Nine stories, most displaying the depth of a novel

Alice Munro is the eminent Canadian award winning author of international fame. It is remarkable to find that Alice Munro is the only living author with a full-time professional career spent in writing short fiction. Her standards and her talent are quite breathtaking. She pours into each of her short stories the feeling of various Canadian regions and their characters, while offering appurtenance to the lives of her readers around the world. This is definitely not provincial writing, but worldly. In addition, she delivers the depth of a novel into many of her short works. Her new collection contains seven stories of roughly the same length,each around thirty pages,with two novellas of around 50 pages each serving as bookends. They are a treat. First off, Marriage, takes place in a small town when trains still joined communities and people wrote letters. It starts with a woman, Johanna, who wants to ship furniture to Saskatchewan. For why? Everyone is curious.

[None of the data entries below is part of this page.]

Lemma only_bearers_are_served_witness :
  let app := example_app resource_limits_default chat_store in
  let ask token a s := snd (serve (H0 := api_outside) (H1 := example_documents) (H2 := example_http)
                              token 10 (quiet_request a) s) in
  ask (Some "secret") (Some "Bearer secret") app = ask None (Some "Bearer secret") app
  /\ ask (Some "secret") (Some "Bearer secrets") app = Some unauthorized
  /\ ask (Some "secret") (Some "Bearer secret") (begin_shutdown app)
     = Some (add_header "x-request-id" "u" shutting_down_response).
Proof.
  intros app ask.
  pose proof (fun a => only_bearers_are_served (H0 := api_outside) (H1 := example_documents) (H2 := example_http)
    "secret" 10 (quiet_request a)) as Ho.
  assert (Hc : carries "secret" (quiet_request (Some "Bearer secret"))) by (split; reflexivity).
  split_and!.
  - unfold ask. by rewrite (proj1 (Ho _ app) Hc).
  - unfold ask. destruct (proj1 (proj2 (Ho (Some "Bearer secrets") app))) as [-> _]; [by intros [[=] _]|done].
  - unfold ask. rewrite (proj1 (Ho _ _) Hc). rewrite (proj2 (proj2 (Ho _ (begin_shutdown app))) eq_refl). reflexivity.
Defined.

(** ** History *)


Lemma chat_store_consistent : consistent chat_store.
Proof. apply create_consistent, empty_consistent. Qed.

Lemma example_app_sound limits s : consistent s -> sound (H0 := api_outside) (app_world (example_app limits s)).
Proof. intros Hs. destruct (new_world_sound (H0 := api_outside) s (server_config limits) Hs). by split. Qed.
(* ===== verification/StartupSpec.v ===== *)
(** What a start of the server guarantees (file Startup): the recovery of the
    sessions, the instance lock, and that a server can always be started again on
    what another one left behind. *)

From S2P Require Export Startup ApiSpec ShutdownSpec.
From S2P Require Import StoreSpec SessionSpec SupervisorSpec ManagerSpec.
From S2P Require Export Store.
From S2P Require Export World.
From S2P Require Export Api.
Import SessionProjection.

(** ** Recovery *)

Section recovery.
  Context `{EventCodec}.

Definition store_advances (s s' : SqliteStore) : Prop := consistent s -> consistent s' /\ grows s s'.

#[export] Instance store_advances_preorder : PreOrder store_advances.
Proof.
  split; [by intros s Hs|]. intros s1 s2 s3 H1 H2 Hs. destruct (H1 Hs) as [Hs2 G1]. destruct (H2 Hs2) as [Hs3 G2].
  split; [done|by etrans].
Qed.

Lemma append_event_advances s id now e : store_advances s (fst (append_event id now e s)).
Proof.
  intros Hs. destruct (append_grows s id now [e] Hs) as [Hcs Hg]. unfold append_event.
  destruct (append_events _ _ _ s) as [s' [[|]|]]; done.
Qed.

Lemma projection_advances s id : store_advances s (fst (projection id s)).
Proof.
  intros Hs. pose proof (view_projection s id Hs) as Hp. destruct (view id s).
  - destruct Hp as (c & -> & Hcs). split; [done|]. by apply grows_db.
  - by rewrite Hp.
Qed.

Lemma recover_one_advances now s id : store_advances s (fst (recover_one now s id)).
Proof.
  unfold recover_one. pose proof (append_event_advances s id now (SessionInterrupted "server_restart")) as Ha.
  destruct (append_event _ _ _ s) as [s1 [e|]]; simpl in *; [|done]. etrans; [exact Ha|].
  pose proof (projection_advances s1 id) as Hp. destruct (projection id s1) as [s2 [p|]]; simpl in *; [|done].
  etrans; [exact Hp|]. destruct (active_run p) as [r|]; [|done].
  pose proof (append_event_advances s2 id now (RunInterrupted (rp_run_id r) "server_restart")) as Hb.
  by destruct (append_event _ _ _ s2).
Qed.
(** The parent's guard is the task's own second call: no other call has it. *)
Lemma sessions_are_locked_once_witness :
  (active at_delivery <= 1)%nat
  /\ forall t i c, call_at at_delivery t i c -> guards c = true -> ca_session c = "s" -> (t, i) = (1%nat, 0%nat).
Proof.
  assert (forall t i c, call_at at_delivery t i c -> guards c = true -> ca_session c = "s" ->
    (t, i) = (1%nat, 0%nat) /\ (active at_delivery <= 1)%nat) as H.
  { intros t i c Hc Hg Hs. apply (sessions_are_locked_once 1 [helper_link] at_delivery t i c 1 0 (mkCall "s" 1 Holding)).
    - exact at_delivery_reached.
    - exact Hc.
    - exact (proj2 child_calls).
    - exact Hg.
    - reflexivity.
    - exact Hs. }
  split.
  - apply (H 1%nat 0%nat (mkCall "s" 1 Holding)); [exact (proj2 child_calls)|reflexivity|reflexivity].
  - intros t i c Hc Hg Hs. apply (H t i c Hc Hg Hs).
Defined.

Definition family_row : SessionRow := mkSessionRow None None None None "t" "t" Created 0 0 Forever.
Definition family : database (H := plain_codec) :=
  mkDatabase (H := plain_codec) {["s" := family_row; "k" := family_row]} ∅ ∅.

Lemma family_links : links_wf (H := plain_codec) family [helper_link].
Proof.
  split.
  - apply NoDup_singleton.
  - apply NoDup_singleton.
  - apply Forall_singleton. vm_compute. split_and!; [by eexists..|done].
  - intros [|i] [|j] l k Hl Hk E; simplify_eq/=.
Qed.

(** One task, without delegation. *)
Definition alone : LockState := default no_locks (acts 1 [] [EnterSession 1 "s"; LockSession 1; StartRun 1] no_locks).

(** The permit is the child's, and its parent is to be started; a task that is
    alone can go on. *)
Lemma standstill_is_for_permits_witness :
  ((exists u, moves 1 u stuck) \/ active stuck = 1%nat /\ exists u c, innermost u stuck = Some c /\ ca_stage c = Starting)
  /\ exists u, moves 1 u alone.
Proof.
  split.
  - apply (standstill_is_for_permits (H := plain_codec) 1 family [helper_link] stuck 1 [mkCall "s" 1 Starting; mkCall "k" 0 Turn]).
    + exact family_links.
    + exact stuck_reached.
    + vm_compute. reflexivity.
  - apply (standstill_is_for_permits (H := plain_codec) 1 family [] alone 1 [mkCall "s" 0 Starting]).
    + split; [constructor|constructor|constructor|intros [] ? ? ? [=]].
    + apply (acts_steps 1 [] [EnterSession 1 "s"; LockSession 1; StartRun 1]). vm_compute. reflexivity.
    + vm_compute. reflexivity.
    + reflexivity.
    + lia.
Defined.

Lemma stuck_calls t i c : call_at stuck t i c -> ca_stage c = Turn ->
  exists c0, innermost t stuck = Some c0 /\ ca_stage c0 = Starting.
Proof.
  intros (l & Hl & Hc) Ht. destruct (decide (t = 1%nat)) as [->|H1]; [by exists (mkCall "s" 1 Starting)|].
  assert (E : ls_tasks stuck = {[1%nat := [mkCall "s" 1 Starting; mkCall "k" 0 Turn]; 2%nat := [mkCall "s" 1 Waiting]]})
    by (vm_compute; reflexivity).
  rewrite E, lookup_insert_ne in Hl by done. apply lookup_singleton_Some in Hl as [<- <-].
  destruct i as [|i]; simplify_eq/=.
Qed.

(** A session of its own is locked and its run started: it waits for ever. *)
Lemma permits_run_out_witness :
  exists s, acts 1 [helper_link] [EnterSession 3 "x"; LockSession 3; StartRun 3] stuck = Some s
  /\ active s = 1%nat /\ (forall t, acquire_active 1 t s = None)
  /\ ls_tasks s !! 1%nat = Some [mkCall "s" 1 Starting; mkCall "k" 0 Turn].
Proof.
  destruct (acts 1 [helper_link] [EnterSession 3 "x"; LockSession 3; StartRun 3] stuck) as [s|] eqn:E; [|vm_compute in E; done].
  exists s. split; [reflexivity|].
  destruct (permits_run_out 1 [helper_link] [EnterSession 3 "x"; LockSession 3; StartRun 3] stuck s) as (H1 & H2 & H3).
  - vm_compute. reflexivity.
  - exact stuck_calls.
  - reflexivity.
  - exact E.
  - split; [exact H1|]. split; [exact H2|].
    rewrite (H3 1%nat 1%nat (mkCall "k" 0 Turn)); [vm_compute; reflexivity| |reflexivity].
    eexists. vm_compute. split; reflexivity.
Defined.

Half the town knows the stationmaster personally, and guesswork pours over coffee cups. By end of the story we learn Johanna could have benefited from the advice a Toronto judge recently gave a neophyte lawyer, Don't ever assume anything.Floating Bridge is next. An Ontario woman named Jinny examines the reasons for her petty anger, out of which she comes to terms with her cancer. In a story called Comfort, religious-right creationists edge their way into a school, and begin to make life uncomfortable for a science instructor teaching evolution. What is Remembered, set in Vancouver and Victoria concerns the chance meeting between a bush pilot-doctor and a woman who has just attended the funeral of her husband's friend who may have committed suicide. Here, while telling a slight story, Munro's writing brilliantly captures the unease between the two. Most of the stories appear to occur in the immediate past, when rental cars had no radios, and many people smoked and spoke of ciggie-boos. Yet, they deal with current high-profile issues such as euthanasia, and coping with old age deterioration. Five of these first appeared in the New Yorker. All are of consistent high quality.

Really enjoyed it

Alice Munro's short stories don't always impress me -- some seem too sedate, others too offbeat. However, this collection was very enjoyable. The lead story, which shares its title with the book, is wonderfully ironic and very well written, with characters that are drawn quickly and even sketchily, and yet they have such depth that if I were a critic, I would consider this Munro's masterpiece. All the stories in this collection refer to acts of love, but they are realistic. A woman has an affair that lasts a few hours but in her memories is maintained for a lifetime. Old childhood friends meet again as adults with the outcome far more and far less than the woman expected (the man, as usual, expected nothing). Women learn about themselves not just through romantic relationships but through the loving or non-loving family relationships they find. These are good stories, moving at the calm pace of reminiscences. Very well done. I was sorry when I finished the last story. I wanted more.